Numerical Optimization Techniques for Secure Communications Over MIMO Channels

Abstract

As multimedia applications become more popular, wireless communication systems are expected to reliably provide increased data rates. Multiple Input Multiple Output (MIMO) technologies can meet this demand without using additional bandwidth or transmit power. MIMO is part of modern wireless communication standards. Another critical aspect of communications is to secure the confidentiality of data transmission. Cryptography accomplishes this at the upper layers of the protocol stack. At the physical layer, data travels unencrypted and can be secured by using the channel characteristics to ``hide'' data transmission from potential eavesdroppers. We consider a Gaussian MIMO wiretap channel and are looking for the maximal rate at which data can be transmitted both reliably and securely to the intended receiver: the secrecy capacity.
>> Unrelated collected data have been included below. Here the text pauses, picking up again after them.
(* ===== verification/RunStep.v ===== *)
(** * The steps of a mission run

    Models how a pass moves each step of a run ([evaluate_mission_run] of [crates/st3/src/reconcile.rs], the part that
    evaluates one step, with [flatten_mission_steps], [step_dependencies_hold], [step_timed_out],
    [expire_step_timeout] and [awaited_run], and [work_claim_is_orphaned] of [store.rs]). The rows and their transitions are
    those of [Work]. What the pass asks of the rest of the system (gates, products, declarations,
    loops, used missions, the time a step has executed) is the record [Answers]: the theorems
    hold whatever the answers are. A loop writes its step's row only through [set_step_state]. An error of
    one of these services, which ends the evaluation of the step until the next pass, is left
    out, except that of an awaited run whose name cannot be interpolated. *)

From S2P Require Import Prelude StableSort Text Utf8 Mission MissionText Work.

Inductive GateOutcome := Pass | GatePending | NotYet | Broken (reason : string) | GateFail (reason : string).

Inductive UsedMissionOutcome := UsedPending | UsedCompleted | UsedFailed (reason : string).
(* ===== verification/RunCompletes.v ===== *)
(** * Missions are carried out

    The reconciler of [RunStep] and [MissionRun] on missions whose steps nobody has to be waited for ([unattended]): an abstract machine with the
    progress of each step ([next]), the simulation of it by the passes ([follows]), and the theorem that enough
    passes with favourable answers ([favourable]) complete the root run of any such mission that the validation of [Mission] accepts. *)

From stdpp Require Import relations.
From S2P Require Import Prelude StableSort Text Utf8 Mission Work RunStep MissionRun.

(** ** The abstract machine *)

Inductive Progress := Waiting | Startable | Done.
#[export] Instance Progress_eq_dec : EqDecision Progress.
Proof. solve_decision. Defined.

Definition weight (q : Progress) : nat := match q with Waiting => 2 | Startable => 1 | Done => 0 end.

Lemma list_sum_le {A} (f g : A → nat) l : (∀ x, x ∈ l → f x ≤ g x) → list_sum (map f l) ≤ list_sum (map g l).
Proof. induction l as [|x l IH]; intros H; [done|]. cbn. specialize (H x ltac:(set_solver)) as Hx. specialize (IH ltac:(set_solver)). unfold list_sum in *. lia. Qed.

Lemma list_sum_lt {A} (f g : A → nat) l x : (∀ x, x ∈ l → f x ≤ g x) → x ∈ l → f x < g x → list_sum (map f l) < list_sum (map g l).
Proof.
  intros H Hx Hlt. induction l as [|y l IH]; [by apply elem_of_nil in Hx|]. cbn. pose proof (H y ltac:(set_solver)) as Hy.
  apply elem_of_cons in Hx as [<-|Hx].
  - pose proof (list_sum_le f g l ltac:(set_solver)). unfold list_sum in *. lia.
  - specialize (IH ltac:(set_solver) Hx). unfold list_sum in *. lia.
Qed.

Section machine.
Context {Gate : Type} (steps : gmap string (StepSpec Gate)).

Definition dependencies_done (σ : string → Progress) (spec : StepSpec Gate) : bool :=
  forallb (λ target, bool_decide (σ target = Done)) (step_targets (st_dependencies spec)).

(** A pass over the steps of one phase. *)
Definition next (finally : bool) (σ : string → Progress) (id : string) : Progress :=
  match steps !! id with
  | Some spec =>
      if Bool.eqb (st_finally spec) finally
      then match σ id with Waiting => if dependencies_done σ spec then Startable else Waiting | _ => Done end
      else σ id
  | None => σ id
  end.

(** What is left of the phase. *)
Definition todo (finally : bool) (σ : string → Progress) : nat :=
  list_sum (map (λ '(id, spec), if Bool.eqb (st_finally spec) finally then weight (σ id) else 0) (map_to_list steps)).

Lemma todo_bound finally σ : todo finally σ ≤ 2 * length (List.filter (λ '(_, spec), Bool.eqb (st_finally spec) finally) (map_to_list steps)).
Proof.
  unfold todo, list_sum. induction (map_to_list steps) as [|[id spec] l IH]; [done|]. cbn in *. destruct (Bool.eqb (st_finally spec) finally); cbn; [|done].
  destruct (σ id); cbn; lia.
Qed.
Lemma pathParameters_panics (sched : Scheduler LResponse OperationHandler)
    (pf : fieldMap) :
  pathParameters (DataMap:=DataMap) (LSecret:=LSecret) (LAuth:=LAuth)
    (WrapInfo:=WrapInfo) error sched pf = Panic
  <-> exists n, pf !! n = Some None.
Proof.
  split.
  - unfold pathParameters. intros H.
    apply forRange_panic_inv in H as (ps & [n f] & Hin & Hb).
    rewrite rangeFields_perm in Hin. apply elem_of_map_to_list in Hin.
    destruct f as [f|]; [done|]. by exists n.
  - intros [n Hn]. by eapply pathParameters_nil.
Qed.

Lemma parameters_any_order (pf : fieldMap) :
  (forall n1 n2, is_Some (pf !! n1) -> is_Some (pf !! n2) ->
     ToLower n1 = ToLower n2 -> n1 = n2) ->
  agree (params ← pathParameters (DataMap:=DataMap) (LSecret:=LSecret)
                    (LAuth:=LAuth) (WrapInfo:=WrapInfo) error sched1 pf;
         Ok (sortSlice parameterLess params))
        (params ← pathParameters error sched2 pf;
         Ok (sortSlice parameterLess params)).
Proof.
  intros Hcase.
  pose proof (pathParameters_no_fail (DataMap:=DataMap) (LSecret:=LSecret)
                (LAuth:=LAuth) (WrapInfo:=WrapInfo) (error:=error) sched1 pf) as Hnf1.
  pose proof (pathParameters_no_fail (DataMap:=DataMap) (LSecret:=LSecret)
                (LAuth:=LAuth) (WrapInfo:=WrapInfo) (error:=error) sched2 pf) as Hnf2.
  assert (pathParameters (DataMap:=DataMap) (LSecret:=LSecret) (LAuth:=LAuth)
            (WrapInfo:=WrapInfo) error sched1 pf = Panic
          <-> pathParameters (DataMap:=DataMap) (LSecret:=LSecret) (LAuth:=LAuth)
                (WrapInfo:=WrapInfo) error sched2 pf = Panic) as Hpp
    by (by rewrite !pathParameters_panics).
  destruct (pathParameters error sched1 pf) as [ps1| |] eqn:H1;
    [|by destruct (Hnf1 e)|].
  2:{ by rewrite (proj1 Hpp eq_refl). }
  destruct (pathParameters error sched2 pf) as [ps2| |] eqn:H2;
    [|by destruct (Hnf2 e)|].
  2:{ by destruct (proj2 Hpp eq_refl). }
  simpl.
  destruct (pathParameters_value sched1 _ _ H1) as (l1 & Hl1 & ->).
  destruct (pathParameters_value sched2 _ _ H2) as (l2 & Hl2 & ->).
  set (mk := fun '((n, f) : gostring * FieldSchema) => @parameterOf DataMap LSecret LAuth WrapInfo n f).
  set (some := fun '((n, f) : gostring * FieldSchema) => (n, Some f)).
  assert (forall l, pName <$> (mk <$> l) = (some <$> l).*1) as Hnames.
  { intros l. rewrite <- !list_fmap_compose. apply list_fmap_ext. by intros i [n f]. }
  assert (NoDup (pName <$> (mk <$> l1))) as Hnd.
  { rewrite Hnames. fold some in Hl1. rewrite <- Hl1. apply rangeFields_NoDup. }
  assert (forall a : parameter, a ∈ mk <$> l1 -> is_Some (pf !! pName a)) as Hkeys.
  { intros a Ha. apply list_elem_of_fmap in Ha as ([n f] & -> & Hnf).
    exists (Some f). simpl. apply elem_of_map_to_list.
    rewrite <- (rangeFields_perm sched1 pf), Hl1.
    apply list_elem_of_fmap. by exists (n, f). }
  assert (mk <$> l1 ≡ₚ mk <$> l2) as Hperm.
  { assert (some <$> l1 ≡ₚ some <$> l2) as Hs
      by (fold some in Hl1, Hl2; by rewrite <- Hl1, <- Hl2, !rangeFields_perm).
    set (back := fun '((n, o) : gostring * option FieldSchema) =>
                   (n, default {| fsType := TypeInvalid; fsDescription := [];
                                  fsDeprecated := false |} o)).
    assert (forall l : list (gostring * FieldSchema),
              back <$> (some <$> l) = l) as Hback.
    { induction l as [|[n f] l IH]; [done|]. rewrite !fmap_cons, IH. done. }
    apply (fmap_Permutation back) in Hs. rewrite !Hback in Hs. by rewrite Hs. }
  apply (sorted_perm_unique
           (fun a b : parameter => ltb (ToLower (pName b)) (ToLower (pName a)) = false)).
  - apply (sortSlice_sorted parameterLess).
    + intros a b. apply ltb_asym.
    + intros a b c. apply ltb_negtrans.
  - apply (sortSlice_sorted parameterLess).
    + intros a b. apply ltb_asym.
    + intros a b c. apply ltb_negtrans.
  - by rewrite !sortSlice_perm.
  - intros a b Ha Hb Hab Hba. rewrite sortSlice_perm in Ha, Hb.
    assert (pName a = pName b) as Hname.
    { apply Hcase; [by apply Hkeys|by apply Hkeys|by apply ltb_connex]. }
    apply list_elem_of_lookup in Ha as [i Hi], Hb as [j Hj].
    assert (i = j) as ->.
    { eapply NoDup_lookup; [exact Hnd| |].
      - rewrite list_lookup_fmap, Hi. done.
      - rewrite list_lookup_fmap, Hj. simpl. by rewrite Hname. }
    congruence.
Qed.

Lemma requestBodyFor_any_order (bf : fieldMap) props :
  (forall n, bf !! n <> Some None) ->
  requestBodyFor (DataMap:=DataMap) (LSecret:=LSecret) (LAuth:=LAuth)
    (WrapInfo:=WrapInfo) error sched1 bf props
  = requestBodyFor error sched2 bf props.
Proof.
  intros Hbf.
  pose proof (requestBodyFor_no_panic (DataMap:=DataMap) (LSecret:=LSecret)
                (LAuth:=LAuth) (WrapInfo:=WrapInfo) (error:=error) sched1 bf props Hbf) as Hp1.
  pose proof (requestBodyFor_no_panic (DataMap:=DataMap) (LSecret:=LSecret)
                (LAuth:=LAuth) (WrapInfo:=WrapInfo) (error:=error) sched2 bf props Hbf) as Hp2.
  pose proof (requestBodyFor_no_fail (DataMap:=DataMap) (LSecret:=LSecret)
                (LAuth:=LAuth) (WrapInfo:=WrapInfo) (error:=error) sched1 bf props) as Hf1.
  pose proof (requestBodyFor_no_fail (DataMap:=DataMap) (LSecret:=LSecret)
                (LAuth:=LAuth) (WrapInfo:=WrapInfo) (error:=error) sched2 bf props) as Hf2.
  destruct (requestBodyFor error sched1 bf props) as [rb1| |] eqn:H1;
    [|by destruct (Hf1 e)|done].
  destruct (requestBodyFor error sched2 bf props) as [rb2| |] eqn:H2;
    [|by destruct (Hf2 e)|done].
  apply requestBodyFor_value in H1, H2. congruence.
Qed.

(** The body of the loop over the declared responses. *)
Local Abbreviation respond :=
  (fun (rs : gmap gostring (oasResponse DataMap LSecret LAuth WrapInfo))
       '((code, responses) : gostring * list (Response LResponse)) =>
     '(description, content) ← responseGroup Decode responses;
     Ok (<[code := {| rDescription := description; rContent := content |}]> rs)).

Lemma responses_any_order (m : gmap gostring (list (Response LResponse))) defaults :
  agree (forRange (rangeResponses sched1 m) respond defaults)
        (forRange (rangeResponses sched2 m) respond defaults).
Proof.
  assert (forall sched : Scheduler LResponse OperationHandler,
            NoDup (rangeResponses sched m).*1) as Hnd.
  { intros sched. rewrite rangeResponses_perm. apply NoDup_fst_map_to_list. }
  assert (forall sched : Scheduler LResponse OperationHandler,
            forRange (rangeResponses sched m) respond defaults <> Panic)
    as Hnp.
  { intros sched. apply forRange_no_panic. intros s [code rs] _.
    pose proof (responseGroup_no_panic Decode rs) as Hg.
    by destruct (responseGroup Decode rs) as [[d c]| |]. }
  assert (forall (sched sched' : Scheduler LResponse OperationHandler) rs err,
            forRange (rangeResponses sched m) respond defaults = Ok rs ->
            forRange (rangeResponses sched' m) respond defaults <> Fail err) as Hok.
  { intros sched sched' rs err H H'.
    apply forRange_fail_inv in H' as (s & [code rs'] & Hin & Hb).
    destruct (responses_loop Decode _ _ _ (Hnd sched) H) as [Hall _].
    destruct (Hall code rs') as (d & c & Hg & _).
    { by rewrite rangeResponses_perm, <- (rangeResponses_perm sched'). }
    by rewrite Hg in Hb. }
  destruct (forRange (rangeResponses sched1 m) respond defaults) as [rs1| |] eqn:H1;
    destruct (forRange (rangeResponses sched2 m) respond defaults) as [rs2| |] eqn:H2;
    simpl; try done;
    try (by destruct (Hnp sched1)); try (by destruct (Hnp sched2)).
  - apply map_eq. intros code.
    destruct (responses_loop Decode _ _ _ (Hnd sched1) H1) as [Hin1 Hout1].
    destruct (responses_loop Decode _ _ _ (Hnd sched2) H2) as [Hin2 Hout2].
    destruct (m !! code) as [rs|] eqn:Hm.
    + destruct (Hin1 code rs) as (d1 & c1 & Hg1 & ->);
        [rewrite rangeResponses_perm; by apply elem_of_map_to_list|].
      destruct (Hin2 code rs) as (d2 & c2 & Hg2 & ->);
        [rewrite rangeResponses_perm; by apply elem_of_map_to_list|].
      congruence.
    + rewrite Hout1, Hout2; [done|..];
        rewrite rangeResponses_perm; intros Hel;
        apply list_elem_of_fmap in Hel as ([c0 r0] & -> & Hel);
        apply elem_of_map_to_list in Hel; simpl in Hm; congruence.
  - by destruct (Hok sched1 sched2 rs1 e).
  - by destruct (Hok sched2 sched1 rs2 e).
Qed.

Lemma buildOperation_any_order (ops : gmap gostring OperationHandler)
    (bf : fieldMap) bt k props :
  (forall n, bf !! n <> Some None) ->
  agree (buildOperation Decode sched1 ops bf bt k props)
        (buildOperation Decode sched2 ops bf bt k props).
Proof.
  intros Hbf. unfold buildOperation.
  rewrite (requestBodyFor_any_order bf props Hbf).
  destruct (if bool_decide (k = CreateOperation) || bool_decide (k = UpdateOperation)
            then requestBodyFor error sched2 bf props else Ok None)
    as [rb| |]; simpl; try done.
  match goal with
  | |- context [forRange (rangeResponses sched1 ?m) ?b ?d] =>
      pose proof (responses_any_order m d) as Hr;
      destruct (forRange (rangeResponses sched1 m) b d) as [rs1| |];
      destruct (forRange (rangeResponses sched2 m) b d) as [rs2| |]
  end; simpl in *; try done. by subst.
Qed.

Lemma operationStep_any_order (ops : gmap gostring OperationHandler)
    (bf : fieldMap) bt (pi : pathItem) e :
  (forall n, bf !! n <> Some None) ->
  agree (operationStep Decode Properties sched1 ops bf bt pi e)
        (operationStep Decode Properties sched2 ops bf bt pi e).
Proof.
  intros Hbf. destruct e as [k h]. unfold operationStep.
  destruct (propUnpublished (Properties h)); [done|].
  destruct (_ && _); [done|]. destruct (_ && _); [done|].
  pose proof (buildOperation_any_order ops bf bt k (Properties h) Hbf) as Hb.
  destruct (buildOperation Decode sched1 ops bf bt k (Properties h)) as [op1| |],
    (buildOperation Decode sched2 ops bf bt k (Properties h)) as [op2| |];
    simpl in *; try done. by subst.
Qed.

Lemma pathItemFor_any_order p sudo unauth bt path :
  (forall n1 n2,
     is_Some (pathFieldOf (Fields p) path n1) ->
     is_Some (pathFieldOf (Fields p) path n2) ->
     ToLower n1 = ToLower n2 -> n1 = n2) ->
  agree (pathItemFor Decode Properties PathOperation sched1 p sudo unauth bt path)
        (pathItemFor Decode Properties PathOperation sched2 p sudo unauth bt path).
Proof.
  intros Hcase. unfold pathItemFor.
  rewrite (splitFields_any_order (Fields p) path).
  destruct (splitFields error sched2 (Fields p) path) as [[pf bf]| |] eqn:Hs;
    simpl; try done.
  assert (forall n, bf !! n <> Some None) as Hbf
    by (by eapply splitFields_body).
  assert (forall n1 n2, is_Some (pf !! n1) -> is_Some (pf !! n2) ->
            ToLower n1 = ToLower n2 -> n1 = n2) as Hpf.
  { intros n1 n2.
    rewrite !(proj1 (splitFields_lookup sched2 _ _ _ _ Hs _)). apply Hcase. }
  pose proof (parameters_any_order pf Hpf) as Hsort.
  destruct (pathParameters error sched1 pf) as [ps1| |],
    (pathParameters error sched2 pf) as [ps2| |]; simpl in Hsort; try done.
  cbn [mbind result_bind].
  unfold startItem. rewrite Hsort.
  eapply agree_trans.
  - apply (loop_perm Decode Properties sched1 _ bf bt _
             (rangeOps sched2 (resolveOperations PathOperation p)));
      [apply rangeOps_perm|apply rangeOps_perm|done].
  - apply forRange_agree. intros s e _. by apply operationStep_any_order.
Qed.

Lemma pathsLoop_any_order p sudo unauth bt paths (doc : document) :
  (forall path, path ∈ paths ->
     agree (pathItemFor Decode Properties PathOperation sched1 p sudo unauth bt path)
           (pathItemFor Decode Properties PathOperation sched2 p sudo unauth bt path)) ->
  (pathsLoop Decode Properties PathOperation sched1 p sudo unauth bt paths doc).2
  = (pathsLoop Decode Properties PathOperation sched2 p sudo unauth bt paths doc).2
  /\ agree
       (pathsLoop Decode Properties PathOperation sched1 p sudo unauth bt paths doc).1
       (pathsLoop Decode Properties PathOperation sched2 p sudo unauth bt paths doc).1.
Proof.
  revert doc. induction paths as [|path rest IH]; intros doc Hag; simpl; [done|].
  pose proof (Hag path ltac:(by left)) as H0.
  destruct (pathItemFor Decode Properties PathOperation sched1 p sudo unauth bt path)
    as [pi1| |],
    (pathItemFor Decode Properties PathOperation sched2 p sudo unauth bt path)
    as [pi2| |]; simpl in H0; try done.
  subst. apply IH. intros q Hq. apply Hag. by right.
Qed.

End AnyOrder.
(** ** get_basis on a specifier that is neither a state nor a class *)

(** C3. [get_basis] does raise: asked for the basis of the ket [x] with
    the operator instance [X] as specifier, or with a plain value, it
    reaches [issubclass] with a first argument that is not a class.  The
    branch written for operator instances is not reached. *)
Theorem get_basis_operator_instance_raises :
  get_basis Cartesian.x
    (set_basis (Some (PyInst Cartesian.X_op)) Cartesian.no_options)
  = Raise (TypeError "issubclass() arg 1 must be a class") ∧
  get_basis Cartesian.x (set_basis (Some (PyValue "5")) Cartesian.no_options)
  = Raise (TypeError "issubclass() arg 1 must be a class").
Proof. split; reflexivity. Qed.

(** ** Concrete instances of the leaf properties *)

Lemma rep_innerproduct_default_basis_witness :
  rep_innerproduct Cartesian.x Cartesian.no_options
  = rep_innerproduct Cartesian.x
      (set_basis (Some (PyInst (Cartesian.ket_at "x"))) Cartesian.no_options).
Proof.
  exact (proj1 (rep_innerproduct_default_basis
                  (Cartesian.ket_at "x") Cartesian.no_options eq_refl eq_refl)).
Defined.

(** The default basis of a ket is not the default instance of its dual
    class, as the specification has it. *)
Lemma default_basis_not_dual_for_ket :
  is_KetBase (Cartesian.ket_at "x") = true ∧
  default_basis (Cartesian.ket_at "x") ≠ spec_default_basis (Cartesian.ket_at "x").
Proof. split; [reflexivity|]. vm_compute. discriminate. Qed.

Lemma integrate_result_infers_from_last_witness :
  integrate_result [Cartesian.X; Cartesian.x] Cartesian.overlap_x1_x
    Cartesian.in_product [[1%Z]]
  = Ok (Cartesian.SIntegral Cartesian.overlap_x1_x "x_1" "-oo" "oo").
Proof.
  refine (proj2 (proj2 (proj2 (proj2 (proj2
            (integrate_result_infers_from_last
               [Cartesian.X; Cartesian.x] Cartesian.x Cartesian.overlap_x1_x
               Cartesian.in_product [[1%Z]] eq_refl eq_refl)))))
            (Cartesian.ket_at "x") Cartesian.XKet "x" [] 1%Z Cartesian.XOp
            eq_refl _ eq_refl eq_refl eq_refl eq_refl eq_refl).
  left. split; reflexivity.
Defined.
This quantity is difficult to find analytically and is known precisely in only a few cases. This thesis proposes several numerical optimization methods, both stochastic and deterministic, to evaluate the secrecy capacity and to find the optimal transmit covariance matrix. The stochastic approaches are based on Monte-Carlo and on Differential Evolution (a genetic algorithm). The deterministic approaches are based on successive linear approximation. The accuracy of the results obtained with these methods is, in general, better than the one offered by popular numerical optimization tools such as CVX or YALMIP.